Шрифт:
Закладка:
Чем вас привлекает история Лондона?
Знаете, когда тебя инстинктивно тянет к какому-то месту, ты чувствуешь, что должен как можно больше про него разузнать. Может быть, я жила тут в прошлой жизни, может быть, бегала 309 по этим улицам в XIX веке — так мне порой кажется. Понимаете, Лондон — город старый, в нем столько разных пластов: тут были римляне, потом наступила елизаветинская эпоха, лотом георгианская… Сюда издавна потоком тянулись люди, несли с собой новые идеи, и это представляет огромный интерес для писателя — ведь писателю нужны новые идеи, пласты различных времен. Знаете, я в своих книгах всегда использую разные временное слои, перемещаюсь вперед, назад вбок, и это — не просто дань воображению. В старом городе постоянно ощущаешь присутствие множества пластов, всех сразу.

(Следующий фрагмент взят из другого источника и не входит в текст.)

(** ** Where the specification and the program part *)

(** C1, counterexample. Every credential is configured, ffmpeg and the file
    system work, and every request is rejected by the network: the run
    throws at the first request, nothing is produced and nothing reaches the
    playback queue. *)
Lemma offline_run_enqueues_nothing :
  let p := new_plugin all_keys demo_config in
  let s := @run reference_runtime all_keys
             [JanusReady (Janus 1); Data [x01; x02]; Tick]
             (init all_keys demo_config) in
  let s' := @step reference_runtime all_keys (PipelineSettles 0 offline_world) s in
  (call_fails (OPENAI_KEY all_keys) (sttAnswer offline_world) = true /\
   request_fails (translateAnswer offline_world) = true /\
   call_fails (ELEVENLABS_KEY all_keys) (ttsAnswer offline_world) = true) /\
  inflight s = [[x01; x02]] /\
  outcome (@pipeline reference_runtime all_keys offline_world p [x01; x02])
  = Throw "TypeError: fetch failed" /\
  backlog s' = [] /\ inflight s' = [] /\
  ~ (forall (genv : Environ) (w : PipelineEnv) (q : Plugin) (chunkBuf : Buffer),
       wavEnding w = Closed (Some 0%Z) ->
       is_ok (wavFile w) = true ->
       unlinkResult w = Ok tt ->
       call_fails (OPENAI_KEY genv) (sttAnswer w) = true ->
       request_fails (translateAnswer w) = true ->
       call_fails (ELEVENLABS_KEY genv) (ttsAnswer w) = true ->
       exists pcm,
         outcome (@pipeline reference_runtime genv w q chunkBuf) = Ok pcm).
Proof.
  cbv zeta. split; [repeat split|]. split; [reflexivity|].
  split; [reflexivity|]. split; [reflexivity|]. split; [reflexivity|].
  intros H.
  destruct (H all_keys offline_world (new_plugin all_keys demo_config)
              [x01; x02]) as [pcm Hpcm]; try reflexivity.
  rewrite (pipeline_stt_rejected all_keys offline_world _ _
             "TypeError: fetch failed") in Hpcm by reflexivity.
  discriminate Hpcm.
Qed.

(** C2. The program at the failing input. A consumer loop is sending the
    audio of a first chunk, the in-progress flag set, when [cleanup] is
    called: the flag is cleared although the loop is still suspended in its
    send. The run of the second chunk, which [cleanup] did not cancel, then
    ends, finds the flag cleared and starts a second loop: two entries are
    being sent to Janus at once, where the comments of the program say the
    queue is there so that outputs do not overlap. *)
Lemma cleanup_allows_second_consumer :
  let before := two_ticks ++ [PipelineSettles 0 fair_world] in
  let s0 := @run reference_runtime all_keys before (init all_keys demo_config) in
  let s1 := @step reference_runtime all_keys Cleanup s0 in
  let s2 := @step reference_runtime all_keys (PipelineSettles 0 late_world) s1 in
  (sending s0 = [[1; -2]]%Z /\ ttsProcessing (plugin s0) = true /\
   inflight s0 = [[x03; x04]] /\ one_consumer s0) /\
  (sending s1 = [[1; -2]]%Z /\ ttsProcessing (plugin s1) = false /\
   inflight s1 = [[x03; x04]] /\ ~ one_consumer s1) /\
  s2 = @run reference_runtime all_keys
         (before ++ [Cleanup; PipelineSettles 0 late_world])
         (init all_keys demo_config) /\
  sending s2 = [[1; -2]; [3]]%Z /\
  ~ (length (sending s2) <= 1)%nat /\
  ~ (forall evs' : list Event,
       (length (sending (@run reference_runtime all_keys evs'
                           (init all_keys demo_config))) <= 1)%nat).
Proof.
  cbv zeta.
  split.
  { split; [vm_compute; reflexivity|]. split; [vm_compute; reflexivity|].
    split; [vm_compute; reflexivity|]. unfold one_consumer. vm_compute. lia. }
  split.
  { split; [vm_compute; reflexivity|]. split; [vm_compute; reflexivity|].
    split; [vm_compute; reflexivity|]. unfold one_consumer. vm_compute. lia. }
  split; [vm_compute; reflexivity|].
  split; [vm_compute; reflexivity|].
  split; [vm_compute; lia|].
  intros H.
  specialize (H (two_ticks ++ [PipelineSettles 0 fair_world; Cleanup;
                               PipelineSettles 0 late_world])).
  vm_compute in H. lia.
Qed.

(** C5, counterexample. Two ticks drain two chunks; what is in flight is the
    bare bytes of each. Both runs end with the same audio: the entry made for
    the first chunk and the entry made for the second are equal, so no
    sequence number 0 can be read off the one and 1 off the other. And when
    the run of the second chunk ends first, its audio is played first. *)
Lemma queue_entries_carry_no_sequence_number :
  let s := @run reference_runtime all_keys two_ticks (init all_keys demo_config) in
  let s0 := @step reference_runtime all_keys (PipelineSettles 0 fair_world) s in
  let s1 := @step reference_runtime all_keys (PipelineSettles 0 fair_world) s0 in
  inflight s = [[x01; x02]; [x03; x04]] /\
  backlog s0 = [[1; -2]%Z] /\ inflight s0 = [[x03; x04]] /\
  backlog s1 = [[1; -2]; [1; -2]]%Z /\
  ~ (exists seq_of : Int16Array -> nat,
       (seq_of <$> backlog s1) = [0; 1]%nat) /\
  backlog (@run reference_runtime all_keys
             [PipelineSettles 1 late_world; PipelineSettles 0 fair_world] s)
  = [[3]; [1; -2]]%Z.
Proof.
  cbv zeta. split; [reflexivity|]. split; [vm_compute; reflexivity|].
  split; [vm_compute; reflexivity|]. split; [vm_compute; reflexivity|].
  split; [|vm_compute; reflexivity].
  intros [seq_of H]. vm_compute in H.
  injection H as H0 H1. rewrite H0 in H1. discriminate H1.
Qed.
(** * main.py: a FastAPI application with two root handlers

    The program under verification is

<<
    app = FastAPI()

    @app.get("/")
    def read_root():
        return {"method": "GET", "message": "Hello from GET!"}

    @app.post("/")
    def create_root():
        return {"method": "POST", "message": "Hello from POST!"}
>>

    The development embeds the module body and the two handlers as
    computations in a state-and-exception monad over the module's
    namespace, together with the part of the framework that decides what
    a request gets back: route registration, route matching, the router's
    dispatch loop, the exception handlers and the two attributes the
    application object memoises while it serves. *)

From Stdlib Require Import ZArith Ascii String List.
From stdpp Require Import base tactics option list strings gmap.

Set Warnings "-register-all".

Local Open Scope string_scope.
Local Open Scope Z_scope.

(** ** Python values *)

Module Py.

(** The values the program builds and the framework serialises: [None],
    strings, lists and dictionaries.  A dictionary keeps its keys in insertion
    order, so it is an association list without repeated keys. *)
Inductive Value : Type :=
  | NoneValue
  | Str (s : string)
  | List (items : list Value)
  | Dict (items : list (string * Value)).

(** [d[k] = v]: an existing key keeps its position, a new key goes last. *)
Fixpoint dict_setitem (d : list (string * Value)) (k : string) (v : Value)
  : list (string * Value) :=
  match d with
  | [] => [(k, v)]
  | (k', v') :: d' =>
      if decide (k' = k) then (k', v) :: d'
      else (k', v') :: dict_setitem d' k v
  end.

(** A dictionary display [{k1: v1, ..., kn: vn}] stores its items from
    left to right into a fresh dictionary. *)
Definition dict_display (items : list (string * Value)) : Value :=
  Dict (foldl (fun d kv => dict_setitem d kv.1 kv.2) [] items).

Definition dict_keys (v : Value) : list string :=
  match v with
  | Dict items => items.*1
  | _ => []
  end.

Fixpoint dict_get (d : list (string * Value)) (k : string) : option Value :=
  match d with
  | [] => None
  | (k', v) :: d' => if decide (k' = k) then Some v else dict_get d' k
  end.

Definition getitem (v : Value) (k : string) : option Value :=
  match v with
  | Dict items => dict_get items k
  | _ => None
  end.

(** [s.isascii()]. *)
Fixpoint isascii (s : string) : bool :=
  match s with
  | EmptyString => true
  | String c s' => (nat_of_ascii c <? 128)%nat && isascii s'
  end.

(** [s.upper()] for a string [s] with [s.isascii()]: the method names the
    program registers are such strings.  (On other strings [str.upper]
    also maps letters outside ASCII, which this function leaves as they
    are.) *)
Definition upper_ascii (c : ascii) : ascii :=
  let n := nat_of_ascii c in
  if ((97 <=? n) && (n <=? 122))%nat then ascii_of_nat (n - 32) else c.

Fixpoint upper (s : string) : string :=
  match s with
  | EmptyString => EmptyString
  | String c s' => String (upper_ascii c) (upper s')
  end.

А как вообще вы решились купить дом?
Это было безумие! Я уехала из Лондона насовсем, перебралась в деревню — там лучше работается. Живу эдаким Онегиным, мне нравится быть одной, без соседей. В общем, решила: буду жить в деревне, отшельником, прекрасно. У меня оставались деньги, которых хватило бы на крохотную квартиру здесь. И вдруг мои друзья — они тут поблизости живут — мне говорят: «Купи лучше этот дом». Я им: «Да вы с ума сошли! Дом разваливается, крыши нет, все окна заколочены — безумие!» Но я его купила. И влюбилась в него. Два года у меня ушло на то, чтобы его восстановить: все починить, крышу на место поставить. Все, что сейчас перед вами, я сделала сама. Мой жизненный принцип таков: по-настоящему владеть можно только тем, во что ты вложил свой труд. Вот это — твое, это ты действительно заработал. Вкладываешь во что-то энергию, и она к тебе возвращается. Я чувствую себя настоящей хозяйкой этого дома; это — мой дом, и я его люблю. Раньше мне часто говорили: «Зачем ты его купила?» Теперь говорят: «Как тебе это удалось?»

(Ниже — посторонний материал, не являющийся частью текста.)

(** [func (e *Evaluator) evaluateRequest(r *http.Request) (Action, error)],
    over the rule list [e.r]. *)
Fixpoint evaluateRequest (r : Request) (rules : list Rule)
  : res ((Action * option error) * Request) :=
  match rules with
  | [] => Ok ((noRuleAction, None), r)
  | rule :: rules' =>
      match ArrivalListener r with
      | None => evaluateRequest r rules'
      | Some lnr =>
          if decide (lnr ≠ Listener rule) then evaluateRequest r rules'
          else
            '((allCondsTrue, err), r1) ← evaluateConditions r (Conditions rule);
            match err with
            | Some e => Ok ((zeroAction, Some e), r1)
            | None => if (allCondsTrue : bool)
                      then Ok ((action rule, None), r1)
                      else evaluateRequest r1 rules'
            end
      end
  end.

(** ** What the specification says of rule matching *)

(** Every condition of the list evaluates to true, one after the other. *)
Inductive conds_true : Request → list Condition → Request → Prop :=
| conds_true_nil r : conds_true r [] r
| conds_true_cons r c r1 cs r2 :
    evaluateCondition r c = Ok ((true, None), r1) →
    conds_true r1 cs r2 →
    conds_true r (c :: cs) r2.

(** After conditions that evaluate to true, one evaluates to false. *)
Inductive conds_false : Request → list Condition → Request → Prop :=
| conds_false_here r c cs r1 :
    evaluateCondition r c = Ok ((false, None), r1) →
    conds_false r (c :: cs) r1
| conds_false_later r c r1 cs r2 :
    evaluateCondition r c = Ok ((true, None), r1) →
    conds_false r1 cs r2 →
    conds_false r (c :: cs) r2.

(** After conditions that evaluate to true, one fails with an error. *)
Inductive conds_error : Request → list Condition → error → Request → Prop :=
| conds_error_here r c cs ret e r1 :
    evaluateCondition r c = Ok ((ret, Some e), r1) →
    conds_error r (c :: cs) e r1
| conds_error_later r c r1 cs e r2 :
    evaluateCondition r c = Ok ((true, None), r1) →
    conds_error r1 cs e r2 →
    conds_error r (c :: cs) e r2.

(** The rule is on the listener the request arrived on. *)
Definition on_listener (r : Request) (rule : Rule) : Prop :=
  ArrivalListener r = Some (Listener rule).

(** The rules are tried in list order; rules of other listeners are
    skipped; the first rule whose conditions all evaluate to true gives its
    action; an error ends the pass; with no rule left, the request is
    rejected. *)
Inductive selects : Request → list Rule → Action * option error → Request
                    → Prop :=
| selects_none r :
    selects r [] (noRuleAction, None) r
| selects_skip r rule rules out r' :
    ¬ on_listener r rule →
    selects r rules out r' →
    selects r (rule :: rules) out r'
| selects_fail r rule rules r1 out r' :
    on_listener r rule →
    conds_false r (Conditions rule) r1 →
    selects r1 rules out r' →
    selects r (rule :: rules) out r'
| selects_match r rule rules r1 :
    on_listener r rule →
    conds_true r (Conditions rule) r1 →
    selects r (rule :: rules) (action rule, None) r1
| selects_error r rule rules e r1 :
    on_listener r rule →
    conds_error r (Conditions rule) e r1 →
    selects r (rule :: rules) (zeroAction, Some e) r1.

Сколько времени вы проводите в Лондоне?
Обычно — одну ночь, пару дней раз в неделю. Только не летом — летом здесь царит безумие. Это место по-прежнему находится за городской стеной. Летом тут все напиваются, сходят с ума, спать невозможно, превращаешься в оборотня. Так что летом я из деревни не выезжаю. У меня всегда есть дела в Лондоне. Но писать я тут не пишу — для этого мне нужен длинный промежуток времени, когда никто не приезжает, ничто не отвлекает. Здесь замечательно в смысле идей, энергии, но с одиночеством и тишиной здесь плохо.
Вы упомянули Онегина. А другие русские авторы кроме Пушкина вам знакомы?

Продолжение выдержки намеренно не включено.